◆ Problem to solve:
Scan the entries for the string "None" and give the number of lines that have it, nothing further.

[Stored items from a collection]
(** * Stage-3 training of the recursive point-cloud autoencoder

    A shallow embedding of [code/train_stage3.py]: the per-node loss
    aggregator ([forward_one_node], [forward_one_obj]), the batch forward pass
    ([forward]) and the training orchestrator ([train]).

    Conventions of the embedding.
    - A Python exception is a value of [Exn]; a function that may raise
      returns a [result].
    - A Python [dict] is an association list in insertion order (the order
      [items()], [keys()] and [values()] iterate in).
    - A one-element float32 tensor is a value of a type [T] carrying the
      operations the script applies to it (class [Tensor]).  The instance the
      script runs with is IEEE binary32 ([f32], from the standard library's
      executable [SpecFloat] with precision 24 and maximal exponent 128);
      an exact instance over canonical rationals is given for comparison.
    - A Python [float] is IEEE binary64 ([f64], [SpecFloat] with precision
      53 and maximal exponent 1024).  The integers the script converts or
      divides are counts, indices and steps; the [OverflowError] of an
      integer beyond the binary64 range (from [2^1024] on) is outside the
      model.
    - The networks (point encoder, structure encoder, decoder), the data
      loaders and the checkpoint store are external: they appear as functions
      and as events of the run's trace.
    - The interpreter's recursion ceiling ([sys.setrecursionlimit]) is a
      resource bound of the host and is outside the model. *)

From Stdlib Require Import ZArith QArith Qcanon List String Bool Lia Arith.
From Stdlib Require Import Floats.SpecFloat.
Import ListNotations.

Set Warnings "-register-all".

Local Close Scope Qc_scope.
Local Close Scope Q_scope.
Local Open Scope nat_scope.
Local Open Scope string_scope.
Local Open Scope list_scope.

(** ** Exceptions and results *)

Inductive Exn : Type :=
| KeyError (key : string)
| ValueError
| IndexError
| UnboundLocalError (name : string)
| SystemExit
| EOFError
| FileExistsError
| ZeroDivisionError
| StopIteration
| CheckpointError.

Inductive result (A : Type) : Type :=
| Ok (a : A)
| Raise (e : Exn).

Arguments Ok {A} a.
Arguments Raise {A} e.

Definition rbind {A B : Type} (m : result A) (f : A -> result B) : result B :=
  match m with
  | Ok a => f a
  | Raise e => Raise e
  end.

Declare Scope py_scope.
Delimit Scope py_scope with py.
Notation "x <- m ;; k" := (rbind m (fun x => k))
  (at level 100, m at next level, right associativity) : py_scope.
Notation "' p <- m ;; k" := (rbind m (fun p => k))
  (at level 100, p pattern, m at next level, right associativity) : py_scope.
Local Open Scope py_scope.

Definition is_ok {A : Type} (r : result A) : bool :=
  match r with Ok _ => true | Raise _ => false end.

(** ** Dictionaries and lists, as Python has them *)

Definition dict (V : Type) : Type := list (string * V).

Definition keys {V : Type} (d : dict V) : list string := map fst d.
Definition values {V : Type} (d : dict V) : list V := map snd d.
Definition items {V : Type} (d : dict V) : list (string * V) := d.

(** [d[k]]: raises [KeyError] on a missing key. *)
Fixpoint getitem {V : Type} (d : dict V) (k : string) : result V :=
  match d with
  | [] => Raise (KeyError k)
  | (k', v) :: d' => if String.eqb k' k then Ok v else getitem d' k
  end.

(** [d[k] = v]: rebinds an existing key in place, appends a new one. *)
Fixpoint setitem {V : Type} (d : dict V) (k : string) (v : V) : dict V :=
  match d with
  | [] => [(k, v)]
  | (k', v') :: d' =>
      if String.eqb k' k then (k', v) :: d' else (k', v') :: setitem d' k v
  end.

(** [l.index(x)]: raises [ValueError] when [x] does not occur. *)
Fixpoint index (l : list string) (x : string) : result nat :=
  match l with
  | [] => Raise ValueError
  | y :: l' => if String.eqb y x then Ok 0 else (i <- index l' x ;; Ok (S i))
  end.

(** [l[i]] for a non-negative [i]: raises [IndexError] out of range. *)
Definition list_getitem {A : Type} (l : list A) (i : nat) : result A :=
  match nth_error l i with
  | Some a => Ok a
  | None => Raise IndexError
  end.

(** ** Tensors *)

(** The operations [train_stage3.py] applies to a loss tensor:
    [torch.zeros(1)], [t + t'], [t / cnt] with [cnt] a Python [int], and
    [t *= w] with [w] a configured weight (taken at the tensor's precision).
    None of them raises. *)
Class Tensor (T : Type) : Type := {
  tzero : T;
  tadd : T -> T -> T;
  tdiv_int : T -> nat -> T;
  tmul : T -> T -> T
}.

(** IEEE binary32, the dtype of [torch.zeros(1)]: round to nearest, ties to
    even; a division by zero yields an infinity or NaN and raises nothing.
    The count [cnt] is converted to binary32 before the division. *)
Definition f32 : Type := spec_float.
Definition f32_of_Z (z : Z) : f32 := binary_normalize 24 128 z 0 false.
Definition f32_nan : f32 := S754_nan.

#[export] Instance f32_Tensor : Tensor f32 := {
  tzero := S754_zero false;
  tadd := SFadd 24 128;
  tdiv_int := fun t cnt => SFdiv 24 128 t (f32_of_Z (Z.of_nat cnt));
  tmul := SFmul 24 128
}.


(** ** Python floats *)

(** IEEE binary64, round to nearest, ties to even. *)
Definition f64 : Type := spec_float.

(** [float(z)] of an integer: the nearest binary64 number. *)
Definition f64_of_Z (z : Z) : f64 := binary_normalize 53 1024 z 0 false.

Definition f64_add : f64 -> f64 -> f64 := SFadd 53 1024.
Definition f64_sub : f64 -> f64 -> f64 := SFsub 53 1024.
Definition f64_mul : f64 -> f64 -> f64 := SFmul 53 1024.
Definition f64_div : f64 -> f64 -> f64 := SFdiv 53 1024.

(** [x <= y] on floats: false when either is NaN. *)
Definition f64_leb : f64 -> f64 -> bool := SFleb.

(** [a / b] of two integers [0 <= a] and [0 < b]: Python rounds the exact
    quotient once (it does not divide the two converted operands), which is
    the library's division core applied to the two integers. *)
Definition f64_quot (a b : Z) : f64 :=
  match a with
  | Zpos _ =>
      let '(q, e, l) := SFdiv_core_binary 53 1024 a 0 b 0 in
      binary_round_aux 53 1024 false q e l
  | _ => S754_zero false
  end.

(** The exact value of a finite float ([0] for an infinity or NaN). *)
Definition f64_exact (x : f64) : Q :=
  match x with
  | S754_finite s m e =>
      Qred (inject_Z (if s then Z.neg m else Z.pos m) * (2 # 1) ^ e)%Q
  | _ => (0 # 1)%Q
  end.

(** [x >= z] for a float [x] and an integer [z]: Python compares the two
    exact values; NaN compares false. *)
Definition f64_ge_int (x : f64) (z : Z) : bool :=
  match x with
  | S754_nan => false
  | S754_infinity s => negb s
  | _ => Qle_bool (inject_Z z) (f64_exact x)
  end.

(** ** The tree model consumed by the aggregator *)

Section Model.

Context {T : Type} `{Tensor T}.
(** [Geo]: a node's normalised point cloud; [Code]: the point encoder's
    output; [Latent]: the structure encoder's output. *)
Context {Geo Code Latent : Type}.

Inductive Node : Type :=
| mkNode (norm_geo : Geo) (children : list Node).

Definition norm_geo (n : Node) : Geo := match n with mkNode g _ => g end.
Definition children (n : Node) : list Node := match n with mkNode _ cs => cs end.

Record Obj : Type := { root : Node }.

(** Number of nodes of a tree: the root and all its descendants. *)
Fixpoint tree_size (n : Node) : nat :=
  match n with
  | mkNode _ cs => S (fold_right (fun c k => tree_size c + k) 0 cs)
  end.

(** All nodes of a tree in the order the aggregator visits them. *)
Fixpoint preorder (n : Node) : list Node :=
  match n with
  | mkNode _ cs => n :: flat_map preorder cs
  end.

(** The decoder, as far as this script uses it: [node_recon_loss] returns a
    dict of named losses (its two other results are discarded). *)
Record Decoder : Type := {
  node_recon_loss : Code -> Node -> dict T
}.

(** The structure encoder, as far as this script uses it. *)
Record Encoder : Type := {
  encode_structure : Obj -> Latent
}.

(** ** Per-node loss aggregator *)

(** The loop [for loss_name, loss in obj_losses.items():
    losses[loss_name] = losses[loss_name] + loss]. *)
Fixpoint accumulate (obj_items : list (string * T)) (losses : dict T)
  : result (dict T) :=
  match obj_items with
  | [] => Ok losses
  | (loss_name, loss) :: rest =>
      old <- getitem losses loss_name ;;
      accumulate rest (setitem losses loss_name (tadd old loss))
  end.

Definition forward_one_node (obj_node : Node) (pointencoder : Geo -> Code)
  (decoder : Decoder) (losses : dict T) : result (dict T) :=
  let root_code := pointencoder (norm_geo obj_node) in
  let obj_losses := node_recon_loss decoder root_code obj_node in
  accumulate (items obj_losses) losses.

◆ Answer for the task:
2